Three men were eventually arrested for Malcolm X’s murder. Talmadge Hayer, Norman 3X Butler, and Thomas 15X Johnson were all convicted of first degree murder in March 1966. Hayer testified that neither Butler nor Johnson was involved in the assassination. Butler and Johnson were well known to Malcolm’s aides and bodyguards as Nation of Islam enforcers, yet all of these individuals swore that neither man was present in the ballroom when Malcolm X was assassinated.
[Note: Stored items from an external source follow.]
(** The four bytes [SetInterfaceDataRate] sends: the index of a standard
    rate, or else the rate. *)
Definition SetInterfaceDataRate (baud : Z) : M (option error) :=
  let si :=
    match list_find (λ b, b = baud) standardDataRates with
    | Some (i, _) => Z.of_nat i
    | None => -1
    end in
  let si := if decide (si < 0) then baud else si in
  let buf := [u8 (Z.shiftr si 24); u8 (Z.shiftr si 16); u8 (Z.shiftr si 8);
              u8 (Z.land si 0xff)] in
  '(_, err) ← atCommand atInterfaceDataRate buf;
  mret err.

Definition ExtendedPANID : M (Z * option error) :=
  '(b, err) ← atCommand atExtendedPANID [];
  match err with
  | Some e => mret (0, Some e)
  | None => mret (decodeUint b, None)
  end.

Definition SetExtendedPANID (id : Z) : M (option error) :=
  let b := [u8 (Z.shiftr id 56); u8 (Z.shiftr id 48); u8 (Z.shiftr id 40);
            u8 (Z.shiftr id 32); u8 (Z.shiftr id 24); u8 (Z.shiftr id 16);
            u8 (Z.shiftr id 8); u8 (Z.land id 0xff)] in
  '(_, err) ← atCommand atExtendedPANID b;
  mret err.

Definition OperatingExtendedPANID : M (Z * option error) :=
  '(b, err) ← atCommand atOperatingExtendedPANID [];
  match err with
  | Some e => mret (0, Some e)
  | None => mret (decodeUint b, None)
  end.

Definition MaximumRFPayloadBytes : M (Z * option error) :=
  '(b, err) ← atCommand atMaximumRFPayloadBytes [];
  match err with
  | Some e => mret (0, Some e)
  | None => mret (int_of_u64 (decodeUint b), None)
  end.

Definition EncryptionEnabled : M (bool * option error) :=
  '(b, err) ← atCommand atEncryptionEnabled [];
  match err with
  | Some e => mret (false, Some e)
  | None =>
      (* len(b) != 0 && b[0] != 0 *)
      match b with
      | [] => mret (false, None)
      | b0 :: _ => mret (bool_decide (b0 ≠ 0), None)
      end
  end.

Definition SetEncryptionEnabled (enabled : bool) : M (option error) :=
  let b := [if enabled then 1 else 0] in
  '(_, err) ← atCommand atEncryptionEnabled b;
  mret err.

Definition EncryptionOptions : M (Z * option error) :=
  '(b, err) ← atCommand atEncryptionOptions [];
  match err with
  | Some e => mret (0, Some e)
  | None => mret (int_of_u64 (decodeUint b), None)
  end.

Definition SetEncryptionOptions (opt : Z) : M (option error) :=
  '(_, err) ← atCommand atEncryptionOptions [u8 opt];
  mret err.

Definition SetNetworkEncryptionKey (key : list Z) : M (option opError) :=
  if decide (length key = 0%nat) then
    '(_, err) ← atCommand atNetworkEncryptionKey (replicate 16 0);
    mret (Driver <$> err)
  else if decide (length key ≠ 16%nat) then
    mret (Some (ErrKeySize (Z.of_nat (length key) * 8)))
  else
    '(_, err) ← atCommand atNetworkEncryptionKey key;
    mret (Driver <$> err).

Definition SetLinkKey (key : list Z) : M (option opError) :=
  if decide (length key ≠ 16%nat) then
    mret (Some (ErrKeySize (Z.of_nat (length key) * 8)))
  else
    '(_, err) ← atCommand atLinkKey key;
    mret (Driver <$> err).

(** [time.Duration(decodeUint(b)) * 100 * time.Millisecond], in nanoseconds. *)
Definition NodeDiscoveryTimeout : M (Z * option error) :=
  '(b, err) ← atCommand atNodeDiscoveryTimeout [];
  match err with
  | Some e => mret (0, Some e)
  | None =>
      mret (int64 (int64 (int_of_u64 (decodeUint b) * 100) * 1000000), None)
  end.

Definition NodeDiscoveryOptions : M (Z * option error) :=
  '(b, err) ← atCommand atNodeDiscoveryOptions [];
  match err with
  | Some e => mret (0, Some e)
  | None => mret (int_of_u64 (decodeUint b), None)
  end.

Definition SetNodeDiscoveryOptions (o : Z) : M (option error) :=
  '(_, err) ← atCommand atNodeDiscoveryOptions [u8 o];
  mret err.

Definition Write : M (option error) :=
  '(_, err) ← atCommand atWrite [];
  mret err.

(** ** Well-formed driver states *)

(** What [Open] establishes and every method keeps: the scratch buffer has
    its 65539 slots and starts with the delimiter, the counter is a byte, and
    the registry refers to channels that exist. *)
Record wf (xb : XBee) : Prop := mkWf {
  wf_len : length (wbuf xb) = wbufLen;
  wf_delim : wbuf xb !! 0%nat = Some frameDelimiter;
  wf_frameID : is_byte (frameID xb);
  wf_idMap : ∀ id c, idMap xb !! id = Some c → (c < length (chans xb))%nat
}.

(** ** Drivers used to state the properties *)

(** The bytes of a frame on the wire, as the protocol lays them out:
    delimiter, length (big-endian), payload, checksum. *)
Definition frame (payload : list Z) : list Z :=
  let n := Z.of_nat (length payload) in
  frameDelimiter :: u8 (Z.shiftr n 8) :: u8 (Z.land n 0xff)
    :: payload ++ [u8 (0xff - sum8 payload)].

(** The payload of a ZigBee transmit request as the protocol lays it out:
    kind, frame id, 64-bit and 16-bit destination (big-endian), broadcast
    radius, options, data. *)
Definition transmitPayload (id dest net radius opts : Z) (data : list Z)
  : list Z :=
  [frameZigBeeTransmitRequest; id;
   u8 (Z.shiftr dest 56); u8 (Z.shiftr dest 48); u8 (Z.shiftr dest 40);
   u8 (Z.shiftr dest 32); u8 (Z.shiftr dest 24); u8 (Z.shiftr dest 16);
   u8 (Z.shiftr dest 8); u8 (Z.land dest 0xff);
   u8 (Z.shiftr net 8); u8 (Z.land net 0xff); radius; opts] ++ data.

(** The identifier that [nextFrameID] returns when the counter holds [f]. *)
Definition nextID (f : Z) : Z :=
  if decide (u8 (f + 1) = 0) then 1 else u8 (f + 1).

(** The answer of the device to the next [Write]. *)
Definition nextAnswer (xb : XBee) : option error :=
  match wscript (port xb) with
  | [] => None
  | r :: _ => ErrIO <$> r
  end.

(** The plain sum of the bytes of a payload. *)
Definition byteSum (l : list Z) : Z := foldr Z.add 0 l.

(** The reader handed [ev] to the waiter behind [ch], by its non-blocking
    send: the event is appended when the slot is free, every other channel
    and the global one are as they were. *)
Definition toWaiter (ch : nat) (ev : Event) (xb xb' : XBee) : Prop :=
  eventCh xb' = eventCh xb ∧
  ∃ q, chans xb !! ch = Some q ∧
       chans xb' =
         <[ch := if decide (length q < 1)%nat then q ++ [ev] else q]>
           (chans xb).

(** The reader handed [ev] to the global event channel, by its non-blocking
    send: the event is appended when fewer than 8 are waiting, and no
    waiter's channel changes. *)
Definition toGlobal (ev : Event) (xb xb' : XBee) : Prop :=
  chans xb' = chans xb ∧
  eventCh xb' =
    if decide (length (eventCh xb) < 8)%nat then eventCh xb ++ [ev]
    else eventCh xb.

(** Identifiers returned one after the other, [p] being the one before. *)
Fixpoint chain (p : Z) (ids : list Z) : Prop :=
  match ids with
  | [] => True
  | a :: ids => a ≠ 0 ∧ a ≠ p ∧ (p = 255 → a = 1) ∧ chain a ids
  end.

(** [n] successive calls of [nextFrameID], with the identifiers in the order
    they were returned. *)
Fixpoint allocate (n : nat) : M (list Z) :=
  match n with
  | O => mret []
  | S n => id ← nextFrameID; ids ← allocate n; mret (id :: ids)
  end.

(** The state after the device was handed [buf]. *)
Definition wrote (buf : list Z) (xb : XBee) : XBee :=
  set_port (mkPort (writes (port xb) ++ [buf]) (tail (wscript (port xb)))
                   (inbound (port xb))) xb.

(** The scratch buffer once [writeFrame n] has filled in the length and the
    checksum. *)
Definition framed (n : nat) (w : list Z) : list Z :=
  <[(3 + n)%nat := u8 (0xff - sum8 (take n (drop 3 w)))]>
    (<[2%nat := u8 (Z.land (Z.of_nat n) 0xff)]>
       (<[1%nat := u8 (Z.shiftr (Z.of_nat n) 8)]> w)).

(** What a run returned, and the buffers the device had been handed when it
    ended. *)
Definition value {A} (r : Result A) : option A :=
  match r with
  | Done a _ => Some a
  | _ => None
  end.

Definition written {A} (r : Result A) : list (list Z) :=
  match r with
  | Done _ xb | Blocked xb => writes (port xb)
  | Panic _ => []
  end.

Definition final {A} (r : Result A) : XBee :=
  match r with
  | Done _ xb | Blocked xb => xb
  | Panic _ => Open (mkPort [] [] [])
  end.

(** What the reader goroutine leaves alone while a caller waits: the device's
    record of writes and its answers, the scratch buffer, the counter, the
    registry, the closed flag and the number of channels made so far. *)
Record stable (xb xb' : XBee) : Prop := mkStable {
  st_writes : writes (port xb') = writes (port xb);
  st_wscript : wscript (port xb') = wscript (port xb);
  st_wbuf : wbuf xb' = wbuf xb;
  st_frameID : frameID xb' = frameID xb;
  st_idMap : idMap xb' = idMap xb;
  st_closed : eventClosed xb' = eventClosed xb;
  st_chans : length (chans xb') = length (chans xb)
}.

(** The channel behind [ch] holds no event. *)
Definition idle (ch : nat) (xb : XBee) : Prop :=
  takeEvent ch xb = Done None xb.

(** What [atCommand] does once the frame is with the device. *)
Definition awaitResponse (cmd : ATCommand) (ch : nat) (err : option error)
  : M (list Z * option error) :=
  match err with
  | Some e => mret ([], Some e)
  | None =>
      ev ← recv ch;
      match ev with
      | ATResponseEv res =>
          match validateATResponse cmd res with
          | Some e => mret ([], Some e)
          | None => mret (Data res, None)
          end
      | _ => mret ([], Some (ErrWrongFrame ev))
      end
  end.

(** The bytes of a frame on the wire with the checksum byte [c], which need
    not be the right one. *)
Definition wire (payload : list Z) (c : Z) : list Z :=
  let n := Z.of_nat (length payload) in
  frameDelimiter :: u8 (Z.shiftr n 8) :: u8 (Z.land n 0xff)
    :: payload ++ [c].

(** The driver once the reader has skipped the bytes [noise] that came
    before [rest], with a log line for each. *)
Definition resynced (noise rest : list Z) (xb : XBee) : XBee :=
  mkXBee (mkPort (writes (port xb)) (wscript (port xb)) rest)
         (wbuf xb) (frameID xb) (eventCh xb) (eventClosed xb)
         (idMap xb) (chans xb) (diag xb ++ (LogResync <$> noise)).

(** The number of payload bytes that the reader indexes in a frame of the
    given kind. *)
Definition headerLen (kind : Z) : nat :=
  if decide (kind = frameATCommandResponse) then 5
  else if decide (kind = frameZigBeeTransmitStatus) then 7
  else if decide (kind = frameZigBeeReceivePacket) then 12
  else 2.

(** A 64-bit and a 16-bit address as the protocol lays them out, big-endian. *)
Definition addressBytes (dest net : Z) : list Z :=
  [u8 (Z.shiftr dest 56); u8 (Z.shiftr dest 48); u8 (Z.shiftr dest 40);
   u8 (Z.shiftr dest 32); u8 (Z.shiftr dest 24); u8 (Z.shiftr dest 16);
   u8 (Z.shiftr dest 8); u8 (Z.land dest 0xff);
   u8 (Z.shiftr net 8); u8 (Z.land net 0xff)].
Conspiracy theorists wonder about Malcolm X’s new best friend, Gene Roberts, the undercover agent of the Bureau of Secret Services, an agency so secretive that even the New York City police were unaware of its existence, its activities, and its agents. Witnesses recalled that just prior to the shooting, Roberts was positioned on the stage near Malcolm X. Other witnesses saw him signal to the bodyguards to move just before he went to another position away from the stage. The bullets removed from Malcolm’s body were identified as one 9-mm slug, several shotgun pellets, and one .45 slug. The shotgun was found at the scene. The .45 was later recovered. A 9-mm weapon was never located. Theorists suggest that Roberts fired a 9-mm bullet into Malcolm during the diversion caused by the agents in the back of the ballroom. When the angry crowd began to chase the shooters, Roberts pretended to capture of one of the assassins, whom he actually rescued from the crowd by knocking him down and appearing to have captured him. Next he faked a valiant effort to resuscitate the victim, then he disappeared into the mists of covert action, mission accomplished—a subversive radical eliminated.